- **Data for processing**

.....

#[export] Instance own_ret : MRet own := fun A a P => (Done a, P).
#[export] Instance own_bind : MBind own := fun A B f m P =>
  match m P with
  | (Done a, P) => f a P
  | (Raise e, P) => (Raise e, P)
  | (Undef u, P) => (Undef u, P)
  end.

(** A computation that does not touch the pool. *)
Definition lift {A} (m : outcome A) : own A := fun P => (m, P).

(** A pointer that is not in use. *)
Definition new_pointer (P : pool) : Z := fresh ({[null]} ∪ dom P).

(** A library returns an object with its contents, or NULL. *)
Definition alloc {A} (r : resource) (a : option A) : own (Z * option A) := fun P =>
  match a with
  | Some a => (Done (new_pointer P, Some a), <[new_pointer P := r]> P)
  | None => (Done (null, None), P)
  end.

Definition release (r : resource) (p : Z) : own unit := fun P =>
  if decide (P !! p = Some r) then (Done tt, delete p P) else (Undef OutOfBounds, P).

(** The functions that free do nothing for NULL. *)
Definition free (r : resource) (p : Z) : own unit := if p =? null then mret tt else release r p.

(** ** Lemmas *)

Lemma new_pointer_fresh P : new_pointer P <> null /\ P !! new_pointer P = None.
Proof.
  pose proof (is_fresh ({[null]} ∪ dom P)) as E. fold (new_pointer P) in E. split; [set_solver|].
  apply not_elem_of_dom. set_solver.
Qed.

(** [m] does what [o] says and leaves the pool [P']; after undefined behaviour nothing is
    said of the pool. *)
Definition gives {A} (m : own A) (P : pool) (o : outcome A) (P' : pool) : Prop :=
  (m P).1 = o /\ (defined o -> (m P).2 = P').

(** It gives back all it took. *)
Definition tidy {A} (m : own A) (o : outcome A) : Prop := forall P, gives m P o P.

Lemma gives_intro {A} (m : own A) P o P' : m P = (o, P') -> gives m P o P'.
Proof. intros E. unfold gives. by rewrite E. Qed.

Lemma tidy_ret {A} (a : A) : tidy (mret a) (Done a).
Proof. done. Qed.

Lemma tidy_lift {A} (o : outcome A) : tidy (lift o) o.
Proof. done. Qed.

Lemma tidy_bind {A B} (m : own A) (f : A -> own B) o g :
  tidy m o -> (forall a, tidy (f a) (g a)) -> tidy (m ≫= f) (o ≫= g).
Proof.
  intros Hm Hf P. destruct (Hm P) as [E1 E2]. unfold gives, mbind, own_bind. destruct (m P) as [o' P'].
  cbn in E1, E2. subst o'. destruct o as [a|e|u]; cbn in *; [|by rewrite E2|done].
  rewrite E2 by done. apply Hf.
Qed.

.....

- **What you are asked to do**
Transcribe each line of the data above, unaltered, from the one where "a, P) => f a P" appears to the one where "said of the pool. *)" appears, inclusive of both.

- **Final answer**
  | (Done a, P) => f a P
  | (Raise e, P) => (Raise e, P)
  | (Undef u, P) => (Undef u, P)
  end.

(** A computation that does not touch the pool. *)
Definition lift {A} (m : outcome A) : own A := fun P => (m, P).

(** A pointer that is not in use. *)
Definition new_pointer (P : pool) : Z := fresh ({[null]} ∪ dom P).

(** A library returns an object with its contents, or NULL. *)
Definition alloc {A} (r : resource) (a : option A) : own (Z * option A) := fun P =>
  match a with
  | Some a => (Done (new_pointer P, Some a), <[new_pointer P := r]> P)
  | None => (Done (null, None), P)
  end.

Definition release (r : resource) (p : Z) : own unit := fun P =>
  if decide (P !! p = Some r) then (Done tt, delete p P) else (Undef OutOfBounds, P).

(** The functions that free do nothing for NULL. *)
Definition free (r : resource) (p : Z) : own unit := if p =? null then mret tt else release r p.

(** ** Lemmas *)

Lemma new_pointer_fresh P : new_pointer P <> null /\ P !! new_pointer P = None.
Proof.
  pose proof (is_fresh ({[null]} ∪ dom P)) as E. fold (new_pointer P) in E. split; [set_solver|].
  apply not_elem_of_dom. set_solver.
Qed.

(** [m] does what [o] says and leaves the pool [P']; after undefined behaviour nothing is
    said of the pool. *)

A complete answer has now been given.